April 13
Posted by sydney on Apr 13th, 2009
- 1793: Apirl 13, 1793 – Bat out. This is the twelfth dry day.
- 1792: April 13, 1792 – A great thunder-storm at Woodstock, & Islip: the Charwel much flooded, & discoloured. No rain at Oxford. Prodigious was the damage done about the Kingdom on this day by storms of thunder, lightening, & vast torrents, & floods, & hail. The town of Bromsgrove in Worcestershire was quite deluged, & the shops & sitting rooms filled with water. A house was burnt at some place; & in others many people hurt, & some killed.
- 1788: April 13, 1788 – Bees frequent the cucumber-frames. Nightingales heard below Temple.
- 1787: April 13, 1787 – Sam White elected fellow of oriel College in Oxford.
- 1786: April 13, 1786 – Daws are building in the church. Nightingale sings at French-mere.
- 1784: April 13, 1784 – Mutton per pound 5d, Veal 5d, Lamb 6d, Beef 4d. At Selborne.
- 1783: April 13, 1783 – Three swallows at Goleigh.
- 1778: April 13, 1778 – One beech is in full leaf in the Lythe.
- 1776: April 13, 1776 – Rain is much wanted. At Fyfield; charadrius oedicnemus returns & clamors April 14; first swallow, April 16; nightingale April 16; cuckow Ap. 20; swifts first seen Apr: 26: came to their nesting-place May 8. At Lyndon, in Rutland first swallow Apr: 16; first swift May 6th.
- 1775: April 13, 1775 – The barley-season goes on briskly. Hops are poling. Curlews clamour. *The Saxon word hlithe, whith the h aspirate before it, signifies clivus: hence no doubt two abrupt steep pasture-fields near this village are called the short, & long lithe. Much such another steep pasture at about a mile distance is also called the lithe. Steethe in Saxon sigifies ripa, a perpendicular bank: hence steethe swalwe, riparia hirundo.
- 1774: April 13, 1774 – Apricots begin to set. Planted seven rows of potatoes. Nightingale in my fields.

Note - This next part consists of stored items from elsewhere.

(** X16. The handlers keep the keys of the table pairwise different:
    starting from a table whose primary keys, identifiers and CPFs are
    pairwise different, whenever [post] (with an identifier no row carries
    yet), [patch] or [delete] returns, the table it leaves has pairwise
    different primary keys, identifiers and CPFs again. *)
Theorem handlers_keep_keys_apart (env : Env) (s : Session) :
  consistent (view s) ->
  (forall atleta_in out s',
      post env atleta_in s = (Return out, s') ->
      ~ In (uuid4 env) (map id (view s)) -> consistent (view s'))
  /\ (forall id_ atleta_up a' s',
         patch env id_ atleta_up s = (Return a', s') -> consistent (view s'))
  /\ (forall id_ s', delete env id_ s = (Return tt, s') -> consistent (view s')).
Proof.
  intros Hc. split; [|split].
  - intros atleta_in out s' E Hfresh.
    destruct (post_return_rows _ _ _ _ _ E) as [c [t [_ [_ [Hf [_ ->]]]]]].
    cbn [view pending committed set_pending set_atletas atletas].
    now apply (post_keeps_consistent env).
  - intros id_ atleta_up a' s' E.
    destruct (find (fun r => N.eqb (id r) id_) (view s)) as [a|] eqn:Hfind.
    + pose proof (pk_unique _ Hc) as Hnd.
      destruct (flush env (replace_row (updated atleta_up a) (view s))) eqn:Hf.
      * rewrite (patch_accepted env id_ atleta_up s a Hfind Hnd Hf) in E.
        injection E as _ <-.
        cbn [view pending committed set_pending set_atletas atletas].
        apply (patch_keeps_consistent env); try assumption.
        exact (proj1 (lookup_found _ _ _ Hfind)).
      * destruct (patch_refused_run env id_ atleta_up s a Hfind Hnd)
          as [s1 [_ [_ Hrun]]].
        rewrite Hf in Hrun. rewrite (Hrun _ eq_refl) in E. discriminate E.
      * destruct (patch_refused_run env id_ atleta_up s a Hfind Hnd)
          as [s1 [_ [_ Hrun]]].
        rewrite Hf in Hrun. rewrite (Hrun _ eq_refl) in E. discriminate E.
    + unfold patch, bind, scalars_first in E. rewrite Hfind in E. discriminate E.
  - intros id_ s' E.
    destruct (find (fun r => N.eqb (id r) id_) (view s)) as [a|] eqn:Hfind.
    + rewrite (delete_found env id_ s a Hfind) in E.
      destruct (flush env _); try discriminate E. injection E as <-.
      cbn [view pending committed set_pending set_atletas atletas].
      now apply delete_keeps_consistent.
    + unfold delete, bind, scalars_first in E. rewrite Hfind in E. discriminate E.
Qed.

Lemma handlers_keep_keys_apart_witness :
  consistent (view (snd (post Sample.env Sample.joao_in Sample.db)))
  /\ consistent (view (snd (delete Sample.env 10%N Sample.db))).
Proof.
  assert (Hc : consistent (view Sample.db)).
  { split; simpl; repeat constructor; simpl; intuition discriminate. }
  assert (Hfresh : ~ In (uuid4 Sample.env) (map id (view Sample.db))).
  { simpl. intuition discriminate. }
  destruct (handlers_keep_keys_apart Sample.env Sample.db Hc) as [Hpost [_ Hdel]].
  split.
  - exact (Hpost Sample.joao_in (mk_AtletaOut 30%N 3000 Sample.joao_in) _ eq_refl Hfresh).
  - exact (Hdel 10%N _ eq_refl).
Defined.

(** X17. The only [HTTPException] that [get], [patch] and [delete] raise is
    the 404, and they raise it only when no athlete row carries the
    identifier: whatever the engine does, none of them answers 400, 409 or
    a 500 of its own. *)
Theorem only_not_found_is_raised (env : Env) (id_ : UUID) (atleta_up : AtletaUpdate)
    (s : Session) (code : Z) (detail : string) :
  fst (get id_ s) = Raise (HTTPException code detail)
  \/ fst (patch env id_ atleta_up s) = Raise (HTTPException code detail)
  \/ fst (delete env id_ s) = Raise (HTTPException code detail) ->
  code = HTTP_404_NOT_FOUND
  /\ detail = "Atleta não encontrado no id: " ++ uuid_str id_
  /\ ~ atleta_exists s id_.
Proof.
  intros H.
  destruct (find (fun r => N.eqb (id r) id_) (view s)) as [a|] eqn:Hfind.
  - exfalso. destruct H as [H|[H|H]].
    + rewrite (get_found _ _ _ Hfind) in H. discriminate H.
    + unfold patch, bind, scalars_first in H. rewrite Hfind in H.
      rewrite setattr_items_run in H. unfold commit in H.
      destruct (flush env _); try discriminate H.
      unfold refresh, ret in H.
      destruct (find _ (view (set_pending None _))); discriminate H.
    + rewrite (delete_found env id_ s a Hfind) in H.
      destruct (flush env _); discriminate H.
  - assert (Hnone : ~ atleta_exists s id_).
    { intros [r [Hr Er]]. apply (find_none _ _ Hfind) in Hr.
      rewrite Er, N.eqb_refl in Hr. discriminate Hr. }
    unfold get, patch, delete, bind, scalars_first in H. rewrite Hfind in H.
    cbn in H. split; [|split]; [| |exact Hnone];
      destruct H as [H|[H|H]]; injection H as <- <-; reflexivity.
Qed.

- 1772: April 13, 1772 – Redstart appears and whistles. Swallow. Garden too wet for sowing.
- 1771: April 13, 1771 – The dry weather has lasted just a month this day. Dry weather is always supposed to help the wheat in the clays: but the wheat in general is so poor this year, that it is hardly seen on the ground. It will be worth remarking at harvest how the crop will turn out.
- 1769: April 13, 1769 – Regulus non cristatus medius. The second-sized willow-wren has a plaintive, but pleasing note, widely different from that of the first which is harsh and sharp. Merula torquata. The ring-ouzels appear again on Noar-hill in their return to the northward: they make but a few days stay in their spring visit; but rest with us near a fortnight as they go to the Southward at Michaelmas.
- 1768: April 13, 1768 – Hirundo domestica!!!